Records for this task:
Lemma tokens_in_cons pos ds w sep rest offs ws :
  nul_free w → tok_sep sep rest →
  tokens_in (pos + length (ds ++ w ++ sep)) (rest ++ [NUL]) offs ws →
  tokens_in pos ((ds ++ w ++ sep ++ rest) ++ [NUL]) (pos + length ds :: offs) (w :: ws).
Proof.
  intros Hw Hsep Ht. pose proof (tokens_in_shift _ _ _ _ _ Ht) as [Hr Hm].
  rewrite <- !(assoc_L (++)) in *. split.
  - constructor; [|done]. rewrite !length_app. simpl. lia.
  - rewrite fmap_cons, Hm. f_equal.
    replace (pos + length ds - pos) with (length ds) by lia.
    rewrite drop_app_length.
    destruct Hsep as [-> | [-> ->]]; by apply cstr_app_nul.
Qed.

(** One call of [strtok_r] on a string: no word is left, or the first word is
    found and the next call sees the words after it. *)
Lemma strtok_r_step pre s z :
  nul_free s →
  (split_words blanks [] s = [] ∧
   ∃ p, strtok_r blanks (pre ++ s ++ NUL :: z) (length pre)
        = (None, p, pre ++ s ++ NUL :: z)) ∨
  (∃ ds w sep rest,
    split_words blanks [] s = w :: split_words blanks [] rest ∧
    nul_free w ∧ nul_free rest ∧ tok_sep sep rest ∧
    length s = length (ds ++ w ++ sep ++ rest) ∧
    strtok_r blanks (pre ++ s ++ NUL :: z) (length pre)
    = (Some (length pre + length ds), length (pre ++ ds ++ w ++ sep),
       (pre ++ ds ++ w ++ sep) ++ rest ++ NUL :: z)).
Proof.
  intros Hs.
  destruct (first_word_cases blanks s) as
    [Hb|[(ds & w & -> & Hds & Hne & Hw)|(ds & w & d & s2 & -> & Hds & Hne & Hw & Hd)]].
  - left. split; [|apply strtok_r_blank; auto with sysprog].
    rewrite <- (app_nil_r s). by rewrite split_words_delims.
  - right. exists ds, w, [], [].
    apply nul_free_app in Hs as [_ Hs].
    rewrite split_words_delims, <- (app_nil_r w), split_words_word, split_words_nil,
      !app_nil_r, <- !(assoc_L (++)) by (by try rewrite app_nil_r).
    repeat split; auto with sysprog; [by right|].
    rewrite strtok_r_last by auto with sysprog. by rewrite (length_app pre ds).
  - right. exists ds, w, [NUL], s2.
    apply nul_free_app in Hs as [_ [Hs [_ Hs2]%nul_free_cons]%nul_free_app].
    rewrite split_words_delims, split_words_word, split_words_stop by done.
    rewrite <- !(assoc_L (++)). cbn [app].
    repeat split; [done|done|by left|rewrite !length_app; simpl; lia|].
    rewrite strtok_r_word by auto with sysprog.
    by rewrite (length_app pre ds), !(assoc_L (++)).
Qed.

Lemma tok_loop_spec room pre s z toks :
  nul_free s →
  let ws := split_words blanks [] s in
  let r := tok_loop room (pre ++ s ++ NUL :: z) (length pre) toks in
  if bool_decide (room < length ws) then r.1 = None
  else ∃ offs s',
    r = (Some (toks ++ offs), pre ++ s' ++ NUL :: z) ∧ length s' = length s ∧
    tokens_in (length pre) (s' ++ [NUL]) offs ws.
Proof.
  simpl. revert pre s toks.
  induction room as [|room IH]; intros pre s toks Hs; cbn [tok_loop];
    destruct (strtok_r_step pre s z Hs) as
      [[-> [p ->]]|(ds & w & sep & rest & -> & Hw & Hr & Hsep & Hlen & ->)].
  1,3: rewrite bool_decide_false by (simpl; lia);
       exists [], s; rewrite app_nil_r; split_and!; [done|done|by split].
  - by rewrite bool_decide_true by (simpl; lia).
  - specialize (IH (pre ++ ds ++ w ++ sep) rest (toks ++ [length pre + length ds]) Hr).
    case_bool_decide as Hc; case_bool_decide as Hc'; simpl in *; try lia; [done|].
    destruct IH as (offs & s' & -> & Hl & Ht).
    exists (length pre + length ds :: offs), (ds ++ w ++ sep ++ s').
    rewrite <- !(assoc_L (++)). split_and!; [done|rewrite Hlen, !length_app; lia|].
    rewrite (length_app pre) in Ht.
    replace (ds ++ w ++ sep ++ s' ++ [NUL]) with ((ds ++ w ++ sep ++ s') ++ [NUL])
      by (by rewrite <- !(assoc_L (++))).
    apply tokens_in_cons; [done| |done].
    destruct Hsep as [?|[??]]; [by left|right]. subst. by destruct s'.
Qed.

Task to carry out: Would you state how many lines in the listing above contain the word "left"? Reply with the number and no other words.

Output for this task: 4